2.3.2. Pemanfaatan Pelayanan Kesehatan Rumah Sakit

  Promosi tentang fasilitas rumah sakit yang ada dan telah dijanjikan perlu dilakukan dengan konsep marketing yang ada, hal ini dapat terlaksana jika rumah sakit memiliki manajemen yang baik dengan kemitraan yang baik dengan pihak terkait dan berkompeten. Rumah sakit harus mampu memahami pasar akan kebutuhan pelayanan kesehatan pada masyarakat sekarang ini dan juga kebutuhan yang akan datang karena kebutuhan pelayanan kesehatan terus berkembang mengarah kepada untuk mendapatkan kualitas pelayanan kesehatan yang terbaik. Kebutuhan kesehatan oleh masyarakat sangat penting dan berdampak pada kesejahteraannya dan kemakmuran negara.

  Konsep dasar pemasaran oleh Irawan (2001) dalam memanfaatkan rumah sakit perlu diperhatikan beberapa hal diantaranya:

1. Kebutuhan

  Kebutuhan manusia adalah sesuatu yang dirasakan kurang. Kebutuhan ini tidak dapat diciptakan oleh masyarakat atau oleh pemasar, oleh karena itu kebutuhan tidak dapat dipaksakan oleh para pemasar agar orang menjadi membutuhkannya.
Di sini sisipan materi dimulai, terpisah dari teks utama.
(** C9: a rollback that goes on to take a definition apart has, in one step of the API server, found
    its own in-progress mark and no adoption on the definition and replaced the mark by the step it
    is about to run. So whatever claims, take-overs, judgements, operator edits, deletes and reaps
    run in between, on caches however old and with calls that fail before or after they took
    effect, it never destroys a definition another request has adopted; and while the step mark is
    on, nobody adopts it. *)
Theorem rollback_spares_adopted_definitions cl σ d needReplica step i tr j :
  runs cl σ i (rollback_gate d needReplica step) tr j None ->
  among (fun n => respects_rollback d (σ n) (σ (S n))) i j tr ->
  exists n now rd,
    Ev n (PatchRD d (enter_mutate step now)) (Ok true) ∈ tr
    /\ c_rds (σ n) !! fold d = Some rd /\ mark_on rd = RollbackInProgress /\ adopter_on rd = ""
    /\ c_rds (σ (S n)) !! fold d = Some (with_rd_props rd (MarkRollback (rd_Props rd) step now))
    /\ (step <> "" -> forall token snap, claim_mutate token snap (with_rd_props rd (MarkRollback (rd_Props rd) step now))
                                       = Err [ErrAdoptedLeftoverRollingBack]).
Proof.
  unfold rollback_gate. intros (err & n0 & tr0 & tr1 & -> & Hh & He)%runs_bind HR.
  destruct (among_bind _ _ _ _ _ _ _ _ _ _ _ _ Hh He HR) as [HR0 HR1].
  destruct err as [e|]; [by destruct He as (_ & _ & [=])|]. apply HoldRollback_unadopted in Hh as Hu; [|done].
  unfold EnterDestructiveRollback in He. apply runs_bind in He as (now & n1 & trn & tr2 & -> & Hnow & He).
  destruct (among_bind _ _ _ _ _ _ _ _ _ _ _ _ Hnow He HR1) as [HRn HR2].
  assert (unadopted d (σ n1)) as Hu1.
  { eapply (kept_while_reading _ _ _ _ _ _ _ (unadopted d)); [intros k; apply unadopted_kept| |exact Hnow|exact HRn|done]. reads. }
  apply runs_bind in He as (r & n2 & trp & tr3 & -> & Hp & He).
  destruct (among_bind _ _ _ _ _ _ _ _ _ _ _ _ Hp He HR2) as [HRp _].
  apply runs_ask in Hp as (n & -> & Hn & -> & _ & Htp). apply takes_told in Htp. cbn in Htp.
  destruct r as [b|e].
  2:{ destruct (Is e ErrNotFound); [by destruct He as (_ & _ & [=])|]. destruct (Is e errRollbackMarkNotOurs);
        [by apply markNotOurs_not_None in He|by apply standDown_not_None in He]. }
  destruct He as (-> & -> & _). destruct Htp as (rd & rd' & Hl & Hf & Hs').
  assert (unadopted d (σ n)) as Hun.
  { eapply (kept_until_call _ _ _ _ _ (unadopted d)); [intros k; apply unadopted_kept|exact Hn|exact HRp|done]. }
  unfold enter_mutate in Hf. case_bool_decide as Hip; cbn [negb] in Hf; [|done]. injection Hf as <- <-.
  exists n, now, rd. split_and!; [set_solver|done|done|by apply Hun|by rewrite Hs'; cbn; rewrite lookup_insert_eq|].
  intros Hne token snap. unfold claim_mutate. rewrite prop_with_props, mark_carries. by rewrite bool_decide_eq_false_2.
Qed.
  2. Keinginan Keinginan adalah sesuatu yang dirasakan kurang karena lingkungan. Keinginan manusia sangat beraneka ragam bahkan tidak terbatas, tetapi alat pemuasnya terbatas sehingga muncul masalah tersebut sehingga menjadikan tugas untuk dapat memecahkan masalah konsumen agar keinginan menjadi kenyataan, dengan kata lain mampu menciptakan keinginan pasien.
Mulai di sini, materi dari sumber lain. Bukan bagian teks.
(** A check that reads the snapshot after the mark was written is refused: it sees the mark, which
    has not run out, or it sees that the snapshot is gone. *)
Lemma check_after_mark cl src name i tr j pre t budget :
  K = (fold src, fold name) -> key = SnapshotDeletingProp \/ key = CloneSnapshotReapingProp ->
  (forall n, wf (σ n)) -> (forall n n', (n <= n')%nat -> c_now (σ n) <= c_now (σ n')) ->
  marked K key (pre +:+ "@" +:+ format_rfc3339 t) (σ (S m)) -> four_digit_year t ->
  c_now (σ jd) <= t + budget ->
  (forall gap, cl_gap cl = Some gap -> budget + gap + cl_skew cl + second <= snapshotDeletingMarkTTL) -> cl_gap cl <> None ->
  runs cl σ i (RestoreSourceWithdrawn src name) tr j None ->
  (i <= m)%nat.
Proof using All.
  intros HK Hkey Hwf Hclock Hm Ht Hb Hgap Hp Hr. apply check_passes in Hr as (r & n & sn & now & Hr & Hpr & Hsn & Hf & Hnow & Hlr & Hld); [|done].
  destruct (decide (r <= m)%nat) as [?|Hrm]; [lia|exfalso].
  destruct (decide (r <= jd)%nat) as [Hrj|Hrj].
  - destruct (still_marked _ r ltac:(lia) Hm) as (sn' & Hsn' & Hmk). rewrite HK in Hsn'. simplify_eq.
    assert (now - t `div` second * second < snapshotDeletingMarkTTL) as Hlive.
    { unfold prompt in Hpr. destruct (cl_gap cl) as [gap|] eqn:Eg; [|done]. specialize (Hgap _ eq_refl).
      pose proof (Hclock r jd ltac:(lia)). pose proof (Z.mod_pos_bound t second ltac:(done)). pose proof (Z.div_mod t second ltac:(done)). lia. }
    destruct Hkey as [-> | ->]; [unfold deletingMarkIsLive in Hld; rewrite Hmk, mark_age in Hld by done
                                |unfold reapingMarkIsLive in Hlr; rewrite Hmk, mark_age in Hlr by done];
      by rewrite bool_decide_eq_true_2 in * by done.
  - pose proof (stays_gone r ltac:(lia)) as Hg. rewrite HK in Hg. apply Hg in Hsn. congruence.
Qed.

End window.

(** ** The delete *)

Lemma depends_fold src src' n n' d s : fold src' = fold src -> fold n' = fold n ->
  depends (src +:+ ":" +:+ n) d s -> depends (src' +:+ ":" +:+ n') d s.
Proof.
  intros Hs Hn (rd & Hl & Hm & Hf). exists rd. split_and!; [done| |done]. rewrite equal_fold_fold in *. rewrite Hm, !fold_app. congruence.
Qed.

Definition deletes_of (e : event) : Prop := exists a b, ev_call e = DeleteSnapshotCall a b.

(** What a withdrawal promises from the moment its mark is on. *)
Record withdraws (σ : execution) (K : string * string) (key : string) (i : nat) (tr : list event) (e : event)
    (src name : string) (mk : nat) (t : Z) (pre : string) : Prop := mkWithdraws {
  wd_order : (i <= mk < ev_at e)%nat;
  wd_marked : marked K key (pre +:+ "@" +:+ format_rfc3339 t) (σ (S mk));
  wd_before : forall n, (mk < n < ev_at e)%nat -> n ∈ ev_at <$> tr -> c_snaps (σ (S n)) = c_snaps (σ n);
  wd_after : forall n, (ev_at e < n)%nat -> n ∈ ev_at <$> tr -> edits_props (σ n) (σ (S n));
  wd_releases : forall d, ~ (forall n, (mk < n <= ev_at e)%nat -> depends (src +:+ ":" +:+ name) d (σ n));
}.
  3. Permintaaan Permintaaan adalah keinginan disertai daya beli atau keinginan akan berubah menjadi permintaan bilamana didukung daya beli, jadi permintaan ini harus diukur bukan saja berapa banyak orang yang menginginkan pelayanan tersebut tetapi yang lebih penting lagi berapa banyak yang secara nyata pasien bersedia dan mampu membeli.

  4. Produk (layanan) Layanan adalah sesuatu yang dapat ditawarkan guna memuaskan kebutuhan dan keinginan manusia (pasien). Menurut Kotler inti produk adalah merupakan pelayanan dan manfaat yang dihasilkan sejauh mana layanan dapat memuaskan kebutuhan dari keinginan yang diharapkan oleh pasien.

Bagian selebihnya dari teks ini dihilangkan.